O “um anel”, foi apenas segurá-lo entre os meus dedos e comecei imaginar histórias por trás de sua existência. Qual seria o valor deste anel? Quase nenhum, considerando o financial. Deveria custar uns 15 ou 20 Reais, no máximo. Era uma bijuteria feita de um metal simples, imitando a prata e apresentava um desenho em “S”, que alinhava quatro “pedras” lateralmente a outras quatro. Na verdade, um desses oito “brilhantes”, feito de plástico duro, era diferente dos outros sete, que eram mais claros do que esse, amarelado.
Levantei duas hipóteses para essa configuração. A primeira, é a de que tenha sido adquirido assim mesmo. A segunda, é a de que o anel possa ter perdido uma pedra do conjunto, que foi substituída por uma parecida, mas nem tanto. Uma das hipóteses pode envolver a distração do comprador; a outra, a precariedade do conserto. Qualquer opção implicaria na simplicidade do material e de quem o detinha. Simplicidade econômica, mas talvez não de sentimentos.
Eu poderia escolher a suposição de que fosse apenas um anel comprado por alguém, provavelmente uma mulher (segundo a minha avaliação), para si mesma ou para uma amiga; ou ainda de que tenha um presente de uma mãe para a sua filha ou de uma filha para a sua mãe. Mas acabei por escolher a conjectura de que tenha sido um presente de amor romântico, porque hoje preciso que seja assim.

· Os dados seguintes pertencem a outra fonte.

Lemma topk_drops_valid (AT : DataFrame Candidate) top_k dc :
  NoDup (col_id AT) → 1 ≤ top_k →
  ∃ dc', topk_drops AT (topk_filter AT top_k) dc = Ok dc' ∧
    rows (concat_frames dc') =
      rows (concat_frames dc)
      ++ stage_drops "top_k" (rows (topk_filter AT top_k))
           (drop (Z.to_nat top_k) (rows AT)).
Proof.
  intros Hnd Hk.
  assert (rows (topk_filter AT top_k) = take (Z.to_nat top_k) (rows AT)) as Hrows.
  { apply rows_iloc_to_min. lia. }
  unfold topk_drops, len.
  destruct (Z.ltb_spec (Z.of_nat (length (rows (topk_filter AT top_k))))
              (Z.of_nat (length (rows AT)))) as [Hlt|Hge].
  - destruct (take_shorter_last (rows AT) (Z.to_nat top_k)) as [c Hc];
      [lia|rewrite <-Hrows; lia|].
    rewrite <-Hrows in Hc. rewrite (iloc_last_Ok _ c Hc), bind_Ok.
    eexists; split; [reflexivity|].
    rewrite rows_concat_snoc. f_equal. unfold mark_dropped; cbn [rows].
    rewrite (outside_topk_rows _ _ (Z.to_nat top_k)); [|done..].
    unfold stage_drops. by rewrite Hc.
  - eexists; split; [reflexivity|].
    rewrite drop_ge, stage_drops_nil, app_nil_r; [done|].
    rewrite Hrows, length_take in Hge. lia.
Qed.

Lemma budget_drops_valid (ATK : DataFrame Candidate) budget dc :
  NoDup (col_id ATK) → 1 ≤ budget →
  ∃ dc', budget_drops ATK (budget_cap ATK budget) dc = Ok dc' ∧
    rows (concat_frames dc') =
      rows (concat_frames dc)
      ++ stage_drops "budget" (rows (budget_cap ATK budget))
           (drop (Z.to_nat budget) (rows ATK)).
Proof.
  intros Hnd Hk.
  assert (rows (budget_cap ATK budget) = take (Z.to_nat budget) (rows ATK))
    as Hrows.
  { apply rows_iloc_to_min. lia. }
  unfold budget_drops, len.
  destruct (Z.ltb_spec (Z.of_nat (length (rows (budget_cap ATK budget))))
              (Z.of_nat (length (rows ATK)))) as [Hlt|Hge].
  - destruct (take_shorter_last (rows ATK) (Z.to_nat budget)) as [c Hc];
      [lia|rewrite <-Hrows; lia|].
    rewrite <-Hrows in Hc. rewrite (iloc_last_Ok _ c Hc), bind_Ok.
    eexists; split; [reflexivity|].
    rewrite rows_concat_snoc. f_equal. unfold mark_dropped; cbn [rows].
    rewrite (over_budget_rows _ _ (Z.to_nat budget)); [|done..].
    unfold stage_drops. by rewrite Hc.
  - eexists; split; [reflexivity|].
    rewrite drop_ge, stage_drops_nil, app_nil_r; [done|].
    rewrite Hrows, length_take in Hge. lia.
Qed.

Lemma rows_combine_dropped df dc :
  rows (combine_dropped df dc)
  = stable_sort (lexico dropped_order) (rows (concat_frames dc)).
Proof. by destruct dc. Qed.

(** ** The call on a valid input *)

Section Valid.
Context (df : DataFrame Candidate) (threshold : Qc) (top_k budget : Z).
Hypothesis ids_unique : NoDup (col_id df).
Hypothesis top_k_pos : 1 ≤ top_k.
Hypothesis budget_pos : 1 ≤ budget.

Let AC := sort_candidates df.
Let AT := threshold_filter AC threshold.
Let ATK := topk_filter AT top_k.
Let SH := budget_cap ATK budget.
Let X := stage_drops "top_k" (rows ATK) (drop (Z.to_nat top_k) (rows AT)).
Let Y := stage_drops "budget" (rows SH) (drop (Z.to_nat budget) (rows ATK)).

Lemma valid_topk_rows : rows ATK = take (Z.to_nat top_k) (rows AT).
Proof. apply rows_iloc_to_min. lia. Qed.

Lemma valid_shown_rows : rows SH = take (Z.to_nat budget) (rows ATK).
Proof. apply rows_iloc_to_min. lia. Qed.

Lemma valid_threshold_nodup : NoDup (col_id AT).
Proof. by apply after_threshold_nodup. Qed.

Lemma valid_topk_nodup : NoDup (col_id ATK).
Proof.
  unfold col_id. rewrite valid_topk_rows.
  apply (sublist_NoDup _ (row_id <$> rows AT)).
  - apply valid_threshold_nodup.
  - apply fmap_sublist, sublist_take.
Qed.

Lemma valid_drop_candidates :
  candidate <$> (X ++ Y)
  = drop (Z.to_nat top_k) (rows AT) ++ drop (Z.to_nat budget) (rows ATK).
Proof.
  unfold X, Y. rewrite fmap_app, valid_shown_rows.
  rewrite stage_drops_candidates by lia.
  rewrite valid_topk_rows at 1.
  by rewrite stage_drops_candidates by lia.
Qed.

(** The rows shown and the rows dropped are, together, the rows that
    passed the threshold. *)
Lemma valid_partition_perm :
  rows SH ++ (candidate <$> (X ++ Y)) ≡ₚ rows AT.
Proof.
  rewrite valid_drop_candidates, valid_shown_rows.
  rewrite (Permutation_app_comm (drop _ (rows AT))), (assoc _), take_drop.
  by rewrite valid_topk_rows, take_drop.
Qed.

Lemma valid_partition_ids :
  col_id SH ++ (row_id <$> (X ++ Y)) ≡ₚ col_id AT.
Proof.
  unfold col_id. rewrite <-valid_partition_perm, !fmap_app.
  by rewrite <-!list_fmap_compose.
Qed.

Lemma valid_margins d :
  d ∈ X ++ Y → (0 ≤ inclusion_margin d)%Qc.
Proof.
  intros [Hd|Hd]%elem_of_app;
    apply stage_drops_elem in Hd as (c & r & Hc & Hr & ->); simpl;
    apply (proj1 (Qcle_minus_nonneg _ _)), canonical_le_score.
  - rewrite valid_topk_rows in Hc.
    eapply StronglySorted_last_take; [|done..].
    apply after_threshold_sorted.
  - rewrite valid_shown_rows in Hc.
    eapply StronglySorted_last_take; [|done..].
    apply after_topk_sorted.
Qed.

Lemma apply_constraints_valid :
  ∃ r, apply_constraints df threshold top_k budget = Ok r ∧
    cascade_of df threshold top_k budget r ∧
    rows (dropped r) = stable_sort (lexico dropped_order) (X ++ Y).
Proof.
  unfold apply_constraints. cbv zeta. fold AC AT ATK SH.
  destruct (topk_drops_valid AT top_k [] valid_threshold_nodup top_k_pos)
    as (dc1 & Hdc1 & H1).
  fold ATK in Hdc1, H1. rewrite Hdc1, bind_Ok.
  destruct (budget_drops_valid ATK budget dc1 valid_topk_nodup budget_pos)
    as (dc2 & Hdc2 & H2).
  fold SH in Hdc2, H2. rewrite Hdc2, bind_Ok.
  assert (rows (combine_dropped df dc2)
          = stable_sort (lexico dropped_order) (X ++ Y)) as HD.
  { rewrite rows_combine_dropped, H2, H1. done. }
  assert (col_id SH ++ col_id (combine_dropped df dc2) ≡ₚ col_id AT) as Hp.
  { unfold col_id at 2. rewrite HD, stable_sort_perm by apply _.
    apply valid_partition_ids. }
  rewrite assert_true.
  2:{ apply bool_decide_eq_true. unfold id_set.
      by rewrite <-list_to_set_app_L, Hp. }
  rewrite assert_true.
  2:{ apply bool_decide_eq_true.
      pose proof valid_threshold_nodup as Hnd. rewrite <-Hp in Hnd.
      apply NoDup_app in Hnd as (_ & Hdis & _).
      unfold id_set. apply set_eq. intros x.
      rewrite elem_of_intersection, !elem_of_list_to_set.
      split; [|by intros ?%elem_of_empty]. intros [??]. by destruct (Hdis x). }
  rewrite assert_true.
  2:{ cbn [n_shown n_dropped n_after_threshold]. apply Z.eqb_eq.
      unfold len. apply Permutation_length in Hp.
      unfold col_id in Hp. rewrite length_app, !length_fmap in Hp. lia. }
  assert ((if 0 <? len (combine_dropped df dc2)
           then assert (forallb (λ d, Qcleb 0 (inclusion_margin d))
                          (rows (combine_dropped df dc2)))
                  "Negative margins detected"
           else mret tt) = Ok tt) as ->.
  { destruct (0 <? _); [|done]. unfold assert.
    assert (forallb (λ d, Qcleb 0 (inclusion_margin d))
              (rows (combine_dropped df dc2)) = true) as ->; [|done].
    apply Is_true_true, forallb_True, Forall_forall. intros d Hd.
    apply Qcleb_le, valid_margins.
    by rewrite HD, stable_sort_perm in Hd by apply _. }
  rewrite bind_Ok. eexists; split; [done|]. split; [|done].
  by split.
Qed.
End Valid.

(** ** What a returned bundle contains, on any input *)

Lemma bind_inv {A B} (m : result A) (k : A → result B) r :
  (m ≫= k) = Ok r → ∃ a, m = Ok a ∧ k a = Ok r.
Proof. destruct m; [by eauto|done..]. Qed.

Lemma assert_inv {B} c msg (k : unit → result B) r :
  (assert c msg ≫= k) = Ok r → c = true ∧ k tt = Ok r.
Proof. by destruct c. Qed.

Lemma apply_constraints_Ok df threshold top_k budget r :
  apply_constraints df threshold top_k budget = Ok r →
  cascade_of df threshold top_k budget r ∧
  ∃ dc1 dc2,
    topk_drops (after_threshold r) (after_topk r) [] = Ok dc1 ∧
    budget_drops (after_topk r) (shown r) dc1 = Ok dc2 ∧
    dropped r = combine_dropped df dc2 ∧
    id_set (shown r) ∪ id_set (dropped r) = id_set (after_threshold r) ∧
    id_set (shown r) ∩ id_set (dropped r) = ∅ ∧
    len (shown r) + len (dropped r) = len (after_threshold r) ∧
    Forall (λ d, (0 ≤ inclusion_margin d)%Qc) (rows (dropped r)).
Proof.
  unfold apply_constraints. cbv zeta. intros H.
  apply bind_inv in H as (dc1 & Hdc1 & H).
  apply bind_inv in H as (dc2 & Hdc2 & H).
  apply assert_inv in H as (Hu%bool_decide_eq_true & H).
  apply assert_inv in H as (Hi%bool_decide_eq_true & H).
  apply assert_inv in H as (Hn%Z.eqb_eq & H).
  apply bind_inv in H as ([] & Hm & H).
  injection H as <-. cbn [n_shown n_dropped n_after_threshold] in Hn.
  split; [by split|]. exists dc1, dc2. cbn -[combine_dropped].
  repeat split; try done.
  destruct (Z.ltb_spec 0 (len (combine_dropped df dc2))) as [Hlen|Hlen].
  - unfold assert in Hm.
    destruct (forallb _ _) eqn:E in Hm; [|done].
    apply Is_true_true, forallb_True in E.
    eapply Forall_impl; [exact E|]. intros d Hd. by apply Qcleb_le.
  - assert (rows (combine_dropped df dc2) = []) as ->; [|constructor].
    apply len_0. pose proof (len_nonneg (combine_dropped df dc2)). lia.
Qed.

(** ** The partition *)

(** C1. For a population with unique ids and [top_k ≥ 1], [budget ≥ 1]
    (whatever the threshold), the call returns a bundle, and in it the ids
    of [shown] and of [dropped] together are the ids of [after_threshold],
    no id is in both, and [|shown| + |dropped| = |after_threshold|], on the
    frames and in the [counts] the bundle reports. *)
Theorem partition_invariants df threshold top_k budget :
  NoDup (col_id df) → 1 ≤ top_k → 1 ≤ budget →
  ∃ r, apply_constraints df threshold top_k budget = Ok r ∧
    id_set (shown r) ∪ id_set (dropped r) = id_set (after_threshold r) ∧
    id_set (shown r) ∩ id_set (dropped r) = ∅ ∧
    len (shown r) + len (dropped r) = len (after_threshold r) ∧
    n_shown (counts r) + n_dropped (counts r) = n_after_threshold (counts r).
Proof.
  intros Hnd Hk Hb.
  destruct (apply_constraints_valid df threshold top_k budget Hnd Hk Hb)
    as (r & Hr & _).
  exists r. split; [done|].
  apply apply_constraints_Ok in Hr as (Hc & _ & _ & _ & _ & _ & Hu & Hi & Hn & _).
  repeat split; try done. by rewrite (co_counts _ _ _ _ _ Hc).
Qed.

Lemma partition_invariants_witness :
  ∃ r, apply_constraints tie_df (q 0.4) 3 2 = Ok r ∧
    id_set (shown r) ∪ id_set (dropped r) = id_set (after_threshold r) ∧
    id_set (shown r) ∩ id_set (dropped r) = ∅ ∧
    len (shown r) + len (dropped r) = len (after_threshold r) ∧
    n_shown (counts r) + n_dropped (counts r) = n_after_threshold (counts r).
Proof.
  apply (partition_invariants tie_df (q 0.4) 3 2); [|lia|lia].
  apply (bool_decide_unpack _). vm_compute. exact I.
Defined.

(** ** The orders and the subsequence of the specification *)

Lemma cle_score_id `{Row R} (a b : R) :
  cle (lexico [by_score_desc; by_id_asc]) a b ↔ score_desc_id_asc a b.
Proof.
  unfold cle, cmp_leb, score_desc_id_asc, String.leb; simpl.
  unfold by_score_desc, by_id_asc.
  destruct (row_score b ?= row_score a)%Qc eqn:E.
  - apply Qceq_alt in E. rewrite E. split.
    + intros Hc. right. split; [done|].
      by destruct (String.compare (row_id a) (row_id b)).
    + intros [Hlt|[_ Hle]]; [by apply Qclt_not_eq in Hlt|].
      by destruct (String.compare (row_id a) (row_id b)).
  - apply Qclt_alt in E. split; [by left|done].
  - apply Qcgt_alt in E. split; [done|].
    intros [Hlt|[Heq _]].
    + destruct (Qclt_not_le _ _ E). by apply Qclt_le_weak.
    + rewrite Heq in E. by apply Qclt_not_eq in E.
Qed.

Lemma cle_canonical (a b : Candidate) :
  cle (lexico canonical_order) a b ↔ score_desc_id_asc a b.
Proof. apply cle_score_id. Qed.

Lemma cle_dropped (a b : DroppedItem) :
  cle (lexico dropped_order) a b ↔ margin_asc_score_desc_id_asc a b.
Proof.
  unfold margin_asc_score_desc_id_asc. rewrite <-cle_score_id.
  unfold cle, cmp_leb, dropped_order.
  change (lexico (by_margin_asc :: ?l) a b)
    with (match by_margin_asc a b with Eq => lexico l a b | o => o end).
  unfold by_margin_asc.
  destruct (inclusion_margin a ?= inclusion_margin b)%Qc eqn:E.
  - apply Qceq_alt in E. rewrite E. split; [by right|].
    intros [Hlt|[_ Hle]]; [by apply Qclt_not_eq in Hlt|done].
  - apply Qclt_alt in E. split; [by left|done].
  - apply Qcgt_alt in E. split; [done|].
    intros [Hlt|[Heq _]].
    + destruct (Qclt_not_le _ _ E). by apply Qclt_le_weak.
    + rewrite Heq in E. by apply Qclt_not_eq in E.
Qed.

Lemma StronglySorted_iff {A} (R1 R2 : relation A) l :
  (∀ a b, R1 a b ↔ R2 a b) → StronglySorted R1 l → StronglySorted R2 l.
Proof.
  intros HR. induction 1 as [|x l Hl IH Hx]; constructor; [done|].
  eapply Forall_impl; [done|]. intros y. apply HR.
Qed.

Lemma filter_maximal {A} (P : A → Prop) `{∀ x, Decision (P x)} (k : list A) :
  maximal_subsequence P (filter P k) k.
Proof.
  split; [apply sublist_filter|]. split.
  { apply Forall_forall. by intros x [? _]%list_elem_of_filter. }
  intros l' Hs. induction Hs as [|x l1 l2 Hs IH|x l1 l2 Hs IH]; intros HP.
  - done.
  - apply Forall_cons in HP as [Hx HP].
    rewrite filter_cons_True by done. by apply sublist_skip, IH.
  - rewrite filter_cons. destruct (decide (P x)); [|by apply IH].
    by apply sublist_cons, IH.
Qed.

Na hipótese daquela amiga a presentear à sua amiga, seria porque ela fosse mais do que especial. Ou ainda a de um amigo para outro mais do que especial ou de um homem de poucos recursos que quisesse oferecer o melhor anel que pudesse comprar diante de seus poucos recursos para a sua namorada. Adivinhei que fosse um anel de compromisso, representando o pedido para uma coisa mais séria entre eles.
Já os via tendo a paciência de esperar na fila pelo ônibus no horário mais tardio, simplesmente para poderem voltar juntos no coletivo lotado, sentados em um banco que os levaria, em suas conversas, para um lugar muito mais longe do que a distante periferia na qual viviam. Quis sentir que esse fosse o valor do “um anel”, assim que o vi. Eu o guardarei, em respeitoso sinal de seu suposto poder.